主动脉弓离断及其合并畸形和综合征的超声心动图表现

目的探讨及分析主动脉弓离断（IAA）及其合并畸形（组合）和综合征的超声心动图诊断特征。 方法回顾性分析2014年1月至2019年12月在首都医科大学附属北京儿童医院经CT血管造影（CTA）和（或）手术证实的IAA患儿的影像学及临床资料,总结IAA及其合并畸形（组合）和综合征的诊断特征,探寻诊断规律。 结果纳入资料齐全的IAA患儿共38例,其中男性26例,女性12例,年龄为出生后2 d~9岁,中位年龄为3个月。38例患儿中,A型占87%（33/38）;B型占13%（5/38）;C型占0。38例IAA患儿均合并其他心血管畸形,将合并心血管畸形进行总结归纳,共发现6种畸形（组合）和综合征,分别为IAA三联征（55%,21/38）、Berry综合征（8%,3/38）、永存第五主动脉弓（21%,8/38）、Shone综合征（8%,3/38）、PHACE综合征（3%,1/38）、单纯合并多发侧支血管（5%,2/38）;为降主动脉供血的异常血管有动脉导管未闭、永存第五主动脉弓及侧支血管。38例患儿中,34例行CTA检查,27例行心外科手术治疗,超声确诊37例,漏诊的1例为Shone综合征患儿,超声诊断为主动脉缩窄。 结论超声心动图能早期诊断IAA,结合其易合并畸形（组合）及综合征的超声诊断思路及特征,有助于提高全面诊断正确率,减少漏误诊,为外科手术提供更为准确的诊断依据。

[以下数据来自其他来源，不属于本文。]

(** * ProAct.js: observables, streams and the object core

    A shallow embedding of
      - src/js/objects/observable.js   (ProAct.Observable)
      - src/js/streams/stream.js       (ProAct.Stream)
      - src/js/cores/object_core.js    (ProAct.ObjectCore)
      - src/js/objects/prob.js         (ProAct.prob)
    and the properties proved about them.

    JavaScript objects with identity live in a heap indexed by [nat];
    mutation is explicit state passing in a small state-and-exception
    monad whose state survives a [throw], as it does in JavaScript.  The
    calls that JavaScript leaves unbounded (a property round inside a round,
    a callback that triggers a stream while the queue is drained) take
    fuel.

    Left out: [reduce] (it needs [Pro.Val]), the [map], [filter] and
    [accumulate] of the base prototype (they are [Pro.N]), and the
    [return this] of the chainable methods. *)

From Stdlib Require Import ZArith String List Bool Lia.
From stdpp Require Import base decidable option list strings.

(* ===================================================================== *)
(** * Computations                                                        *)
(* ===================================================================== *)

(** A call returns a result, throws, or does not come back within the fuel
    it was given.  The state is threaded through all three: what a function
    did before it threw stays done. *)
Inductive outcome (E A : Type) : Type :=
| Ret (a : A)
| Throw (e : E)
| OutOfFuel.
Arguments Ret {E A} a.
Arguments Throw {E A} e.
Arguments OutOfFuel {E A}.
Lemma first_occurrences_all used fields :
  NoDup (model_field_of <$> fields) →
  (∀ f, f ∈ fields → model_field_of f ∉ used) →
  first_occurrences used fields = fields.
Proof.
  revert used. induction fields as [|g fields IH]; intros used Hnd Hused.
  { done. }
  rewrite fmap_cons, NoDup_cons in Hnd. destruct Hnd as [Hg Hnd].
  cbn. rewrite decide_False by (apply Hused, list_elem_of_here).
  f_equal. apply IH; [done|]. intros f Hf.
  rewrite not_elem_of_app, list_elem_of_singleton. split.
  - apply Hused. by apply list_elem_of_further.
  - intros Heq. apply Hg. rewrite <- Heq. by apply list_elem_of_fmap_2.
Qed.

(** X5: when no two search fields share a column, every field has its entry and
    the order of the fields does not matter. *)
Theorem search_filter_permutation (self self' : ModelAdmin)
    (request : WSGIRequest) (value : list string) :
  get_search_fields self request ≡ₚ get_search_fields self' request →
  NoDup (strip_search_prefix <$> get_search_fields self request) →
  _export_get_search_filter self request value
    = _export_get_search_filter self' request value
  ∧ (Forall (λ f, f ≠ "") (get_search_fields self request) →
     ∃ search_kwargs,
       _export_get_search_filter self request value = Ok search_kwargs
       ∧ size search_kwargs = length (get_search_fields self request)).
Proof.
  intros Hperm Hnd. unfold _export_get_search_filter.
  set (v := match value with v :: _ => v | [] => "" end).
  destruct (decide ("" ∈ get_search_fields self request)) as [Hin|Hin].
  { split.
    - rewrite !search_filter_loop_empty_field; [done|by rewrite <- Hperm|done].
    - intros Hne. rewrite Forall_forall in Hne. by destruct (Hne "" Hin). }
  assert (Hne : Forall (λ f, f ≠ "") (get_search_fields self request)).
  { apply Forall_forall. by intros h Hh ->. }
  assert (Hne' : Forall (λ f, f ≠ "") (get_search_fields self' request))
    by (by rewrite <- Hperm).
  assert (Hnd' : NoDup (model_field_of <$> get_search_fields self' request))
    by (by rewrite <- Hperm).
  rewrite !search_filter_loop_first by done.
  rewrite !first_occurrences_all
    by (exact Hnd || exact Hnd' || (intros; apply not_elem_of_nil)).
  split.
  - f_equal. apply map_eq. intros k. rewrite !lookup_insert_all.
    apply decide_ext. by rewrite Hperm.
  - intros _. eexists. split; [done|].
    rewrite <- size_dom, dom_insert_all.
    rewrite (size_list_to_set (C:=gset string)); [by rewrite length_fmap|].
    pose proof (NoDup_lookup_first_occurrences []
                  (get_search_fields self request)) as Hl.
    rewrite first_occurrences_all in Hl
      by (exact Hnd || (intros; apply not_elem_of_nil)).
    exact Hl.
Qed.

Echocardiographic manifestations of interruption of the aortic arch and its accompanied cardiovascular malformations and syndromes

ObjectiveTo explore the echocardiographic diagnosis of interruption of the aortic arch (IAA) and its accompanied cardiovascular malformations and syndromes. MethodsWe retrospectively analyzed the imaging and clinical data of children with IAA confirmed by CTA and/or surgery at Beijing Children's Hospital, Capital Medical University from January 2014 to December 2019 to summarize the diagnostic characteristics of IAA and its accompanied cardiovascular malformations and syndromes and explore the rules of diagnosis. ResultsA total of 38 cases were included, including 26 males and 12 females. The patients ranged in age from 2 days to 9 years old, with a median age of 3 months. Among the 38 cases, type A accounted for 87% (33/38), type B accounted for 13% (5/38), and type C accounted for 0. All the 38 cases were associated with other cardiovascular malformations. A total of six malformation combinations or syndromes were found, including the triad of interrupted aortic arch (55%, 21/33), Berry syndrome (8%, 3/38), combination with permanent fifth aortic arch (21%, 8/38), Shone syndrome (8%, 3/38), Phace syndrome (3%, 1/38), and simple combination with multiple collateral vessels (5%, 2/38). The abnormal blood vessels supplying the descending artery included patent ductus arteriosus, permanent fifth aortic arch, and collateral vessels. Of the 38 cases, 34 underwent CTA examination, 27 underwent cardiac surgical treatment, 37 were correctly diagnosed by echocardiography, and one patient with Shone syndrome was misdiagnosed with coarctation of the aorta. ConclusionEchocardiography can be used to diagnose IAA and accompanied malformations and syndromes, which can improve the accuracy of comprehensive diagnosis, reduce misdiagnosis, and provide more information for surgery.